-- Recorded information --
▽
(** The sixteen segments of a header block; [chk] is the checksum field. *)
Definition header_segments (opts : CreateOpts) (now : Z) (file : NormFile)
    (chk : list byte) : list (list byte) :=
  let isDir := bool_decide (nf_data file = None) in
  [ field (file_name (nf_file file)) 100;
    field (_leftPad (attr attr_mode file opts
                       (if isDir then str "775" else str "664")) 7) 8;
    field (_leftPad (Number_toString (attr attr_uid file opts 1000%Z) 8) 7) 8;
    field (_leftPad (Number_toString (attr attr_gid file opts 1000%Z) 8) 7) 8;
    field (_leftPad (Number_toString (Z.of_nat (nf_size file)) 8) 11) 12;
    field (_leftPad (Number_toString
                       (Z.quot (attr attr_mtime file opts now) 1000) 8) 11) 12;
    chk;
    field (if isDir then str "5" else str "0") 1;
    zeros 100;
    field (str "ustar") 6;
    field (str "00") 2;
    field (attr attr_user file opts []) 32;
    field (attr attr_group file opts []) 32;
    zeros 16;
    zeros 155;
    zeros 12 ].

(** The header as it is summed, its checksum field holding spaces. *)
Definition blank_header (opts : CreateOpts) (now : Z) (file : NormFile)
    : list byte :=
  concat (header_segments opts now file (field (str "        ") 8)).

(** The checksum field: the sum of the blank header, in octal. *)
Definition chksum_field (opts : CreateOpts) (now : Z) (file : NormFile)
    : list byte :=
  field (Number_toString (Z.of_N (checksum (blank_header opts now file))) 8) 8.

(** The header as it is left in the buffer. *)
Definition final_header (opts : CreateOpts) (now : Z) (file : NormFile)
    : list byte :=
  concat (header_segments opts now file (chksum_field opts now file)).

(** The bytes copied after the header. *)
Definition payload (file : NormFile) : list byte := default [] (nf_data file).

(** Header, payload and padding. *)
Definition entry_block (opts : CreateOpts) (now : Z) (file : NormFile)
    : list byte :=
  final_header opts now file ++ payload file
  ++ zeros (payload_blocks (nf_size file) - nf_size file).

(** The bytes taken by the blocks of a list of entries. *)
Fixpoint entries_size (files : list NormFile) : nat :=
  match files with
  | [] => 0%nat
  | file :: rest => (512 + payload_blocks (nf_size file) + entries_size rest)%nat
  end.

(** The size of a normalised entry is the length of its data. *)
Definition size_ok (file : NormFile) : Prop :=
  nf_size file = from_option length 0%nat (nf_data file).

(** The blocks of the entries, entry [j] of the list being entry [i + j] of
    the archive. *)
Fixpoint entry_blocks (opts : CreateOpts) (now : nat → Z) (i : nat)
    (files : list NormFile) : list byte :=
  match files with
  | [] => []
  | file :: rest =>
      entry_block opts (now i) file ++ entry_blocks opts now (S i) rest
  end.

(** ** Digits and strings in a field *)

(** An ASCII byte: a character of its own in UTF-8. *)
Definition is_ascii (b : byte) : Prop := (b2N b < 128)%N.

(** A string of digits of radix [R], none of them a sign or a blank. *)
Definition digits_of (R : N) (ds : list byte) (n : N) : Prop :=
  Forall (λ b, is_ascii b ∧ ∃ d, digit_val b = Some d ∧ (d < R)%N) ds
  ∧ foldl (λ v b, R * v + default 0 (digit_val b))%N 0%N ds = n.

(** The value of a string of digits read after the value [v]. *)
Definition digits_val (R : N) (v : N) (ds : list byte) : N :=
  foldl (λ v b, R * v + default 0 (digit_val b))%N v ds.

(** The bytes of a view up to its first NUL. *)
Definition cstring (view : list byte) : list byte :=
  match list_find (λ b, b = Byte.x00) view with
  | Some (i, _) => take i view
  | None => view
  end.

(** ** Encoded entries and their decoding *)

(** A name that a header field holds and gives back unchanged. *)
Definition valid_name (s : list byte) : Prop :=
  s ≠ [] ∧ (Byte.x00 ∉ s) ∧ (length s ≤ 100)%nat ∧ take 3 s ≠ BOM.

(** What the decoder returns for an encoded entry. *)
Definition decodes_to (file : NormFile) (e : Entry) : Prop :=
  ∃ meta data,
    e = FileEntry meta data
    ∧ meta_name meta = file_name (nf_file file)
    ∧ meta_type meta = match nf_data file with
                       | Some _ => str "file"
                       | None => str "directory"
                       end
    ∧ meta_size meta = Some (Z.of_nat (nf_size file))
    ∧ default [] data = payload file.

(** An entry that is decoded as it was encoded. *)
Definition entry_ok (file : NormFile) : Prop :=
  valid_name (file_name (nf_file file)) ∧ size_ok file
  ∧ (Z.of_nat (nf_size file) < 8 ^ 12)%Z.

(** The header of the last entry does not start in the last 512 bytes of a
    buffer with [k] bytes after the blocks. *)
Definition tail_ok (files : list NormFile) (k : nat) : Prop :=
  files = [] ∨ (0 < k)%nat ∨ ∃ file, last files = Some file ∧ nf_size file ≠ 0%nat.

Local Close Scope nat_scope.

(** ** The cases of one pass through the decode loop *)

(** The fixed fields of a header block, as [parseTar] reads them. *)
Record Header := {
  hd_raw_name : list byte;
  hd_mode : list byte;
  hd_uid : num;
  hd_gid : num;
  hd_size : num;
  hd_mtime : num;
  hd_code : list byte
}.

(** Lines 59 to 75 of the loop body, without the test of the name. *)
Definition read_header (buffer : list byte) (off : Z) : option Header :=
  name ← _readString buffer off (Some 100);
  mode ← trim <$> _readString buffer (off + 100) (Some 8);
  uid ← (λ s, parseInt s 0) <$> _readString buffer (off + 108) (Some 8);
  gid ← (λ s, parseInt s 0) <$> _readString buffer (off + 116) (Some 8);
  size ← _readNumber buffer (off + 124) 12;
  mtime ← _readNumber buffer (off + 136) 12;
  _type ← (λ s, if bool_decide (s = []) then str "0" else s)
            <$> _readString buffer (off + 156) (Some 1);
  Some {| hd_raw_name := name; hd_mode := mode; hd_uid := uid; hd_gid := gid;
          hd_size := size; hd_mtime := mtime; hd_code := _type |}.

(** The name after the override of a pending extended header. *)
Definition hd_name (next : option Headers) (h : Header) : list byte :=
  match next with
  | Some x => default (hd_raw_name h) (longName x)
  | None => hd_raw_name h
  end.

(** [tarItemTypeMap[_type] || _type]. *)
Definition hd_type (h : Header) : list byte :=
  default (hd_code h) (assoc (hd_code h) tarItemTypeMap).

(** The USTAR fields: user, group, and the name joined with the prefix. *)
Definition read_ustar (buffer : list byte) (off : Z) (name : list byte)
    : option (option (list byte) * option (list byte) * list byte) :=
  ustar ← _readString buffer (off + 257) (Some 6);
  if bool_decide (ustar = str "ustar") then
    user ← _readString buffer (off + 265) (Some 32);
    group ← _readString buffer (off + 297) (Some 32);
    prefix ← _readString buffer (off + 345) (Some 155);
    Some (Some user, Some group,
          if bool_decide (prefix = []) then name else join_prefix prefix name)
  else Some (None, None, name).

(** The [meta] object of an ordinary entry. *)
Definition make_meta (st : State) (h : Header)
    (user group : option (list byte)) (name : list byte) : Meta :=
  {| meta_name := name; meta_type := hd_type h; meta_size := hd_size h;
     meta_attrs :=
       spread
         (spread (of_header <$> headers_or_empty (globalExtendedHeader st))
                 (of_header <$> headers_or_empty (nextExtendedHeader st)))
         (explicit_attrs (hd_mode h) (hd_uid h) (hd_gid h) (hd_mtime h)
                         user group) |}.

(** The array after the filter, [metaOnly] and the payload view. *)
Definition emit (buffer : list byte) (opts : ParseOpts) (off : Z)
    (meta : Meta) (entries : list Entry) : option (list Entry) :=
  if match opt_filter opts with
     | Some f => negb (f meta)
     | None => false
     end
  then Some entries
  else if opt_metaOnly opts then Some (entries ++ [MetaEntry meta])
  else
    data2 ← (if bool_decide (meta_size meta = Some 0) then Some None
             else Some <$> Uint8Array_new buffer (off + 512) (meta_size meta));
    Some (entries ++ [FileEntry meta data2]).

(** The variables after a pass over the header [h]. *)
Definition after (off : Z) (h : Header) (next global : option Headers)
    (entries : list Entry) : State :=
  {| offset := advance off (seek_of (hd_size h));
     nextExtendedHeader := next;
     globalExtendedHeader := global;
     files := entries |}.

(** One pass through the loop body, case by case. *)
Inductive decode_step (buffer : list byte) (opts : ParseOpts) (off : Z)
    (st : State) : Step → Prop :=
  | step_break :
      _readString buffer off (Some 100) = Some [] →
      decode_step buffer opts off st Break
  | step_extended h data :
      read_header buffer off = Some h → hd_raw_name h ≠ [] →
      hd_type h = str "extendedHeader" →
      Uint8Array_new buffer (off + 512) (hd_size h) = Some data →
      decode_step buffer opts off st
        (Continue (after off h (Some (_parseExtendedHeaders data))
                     (globalExtendedHeader st) (files st)))
  | step_global h data :
      read_header buffer off = Some h → hd_raw_name h ≠ [] →
      hd_type h = str "globalExtendedHeader" →
      Uint8Array_new buffer (off + 512) (hd_size h) = Some data →
      decode_step buffer opts off st
        (Continue (after off h None
                     (Some (spread (headers_or_empty (globalExtendedHeader st))
                                   (_parseExtendedHeaders data)))
                     (files st)))
  | step_gnu_long h path :
      read_header buffer off = Some h → hd_raw_name h ≠ [] →
      is_extended (hd_type h) = false → is_gnu_long (hd_type h) = true →
      _readString buffer (off + 512) (hd_size h) = Some path →
      decode_step buffer opts off st
        (Continue (after off h (Some {[ str "path" := Some path ]})
                     (globalExtendedHeader st) (files st)))
  | step_entry h user group name entries :
      read_header buffer off = Some h → hd_raw_name h ≠ [] →
      is_extended (hd_type h) = false → is_gnu_long (hd_type h) = false →
      read_ustar buffer off (hd_name (nextExtendedHeader st) h)
        = Some (user, group, name) →
      emit buffer opts off (make_meta st h user group name) (files st)
        = Some entries →
      decode_step buffer opts off st
        (Continue (after off h None (globalExtendedHeader st) entries)).

(** ** Notions of the claims *)

(** The seek distance as the specification gives it, with a floor division. *)
Definition spec_seek (s : Z) : Z :=
  512 + 512 * (s / 512) + (if s mod 512 =? 0 then 0 else 512).

(** An mtime is supplied for the entry, by its own attrs or by the defaults
    of the archive. *)
Definition has_mtime (opts : CreateOpts) (file : TarFileInput) : Prop :=
  is_Some (file_attrs file ≫= attr_mtime)
  ∨ is_Some (create_attrs opts ≫= attr_mtime).

(** The offset at which the header of entry [i] is written. *)
Definition header_offset (files : list NormFile) (i : nat) : nat :=
  entries_size (take i files).

(** A header with its checksum field set to eight spaces. *)
Definition blank_checksum (header : list byte) : list byte :=
  list_inserts 148 (replicate 8 " "%byte) header.

(** The payload of an input entry, as bytes. *)
Definition payload_of (file : TarFileInput) : list byte :=
  default [] (_normalizeData (file_data file)).

(** The payload of a decoded entry; no [data] is an empty payload. *)
Definition entry_payload (e : Entry) : list byte :=
  match e with
  | FileEntry _ (Some d) => d
  | _ => []
  end.

(** A decoded entry with the name, type, size and payload of the input. *)
Definition roundtrip_entry (file : TarFileInput) (e : Entry) : Prop :=
  meta_name (entry_meta e) = file_name file
  ∧ meta_type (entry_meta e)
    = match file_data file with
      | NoData => str "directory"
      | _ => str "file"
      end
  ∧ meta_size (entry_meta e) = Some (Z.of_nat (length (payload_of file)))
  ∧ entry_payload e = payload_of file.

(** The entries fill the buffer and the last one has no payload: its header
    is the last 512 bytes of the buffer. *)
Definition last_header_in_final_block (files : list TarFileInput) : Prop :=
  (tarDataSize (normalize <$> files) mod 10240 = 0)%nat
  ∧ ∃ file, last files = Some file ∧ payload_of file = [].

(** ** Notions of the further properties *)

(** A byte between [lo] and [hi]. *)
Definition byte_in (lo hi : N) (b : byte) : bool :=
  ((lo <=? b2N b) && (b2N b <=? hi))%N.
△
-- The problem --
Sift the material for lines that include the word "length", and copy each one.

-- Solution for this task --
(** The size of a normalised entry is the length of its data. *)
  nf_size file = from_option length 0%nat (nf_data file).
  s ≠ [] ∧ (Byte.x00 ∉ s) ∧ (length s ≤ 100)%nat ∧ take 3 s ≠ BOM.
  ∧ meta_size (entry_meta e) = Some (Z.of_nat (length (payload_of file)))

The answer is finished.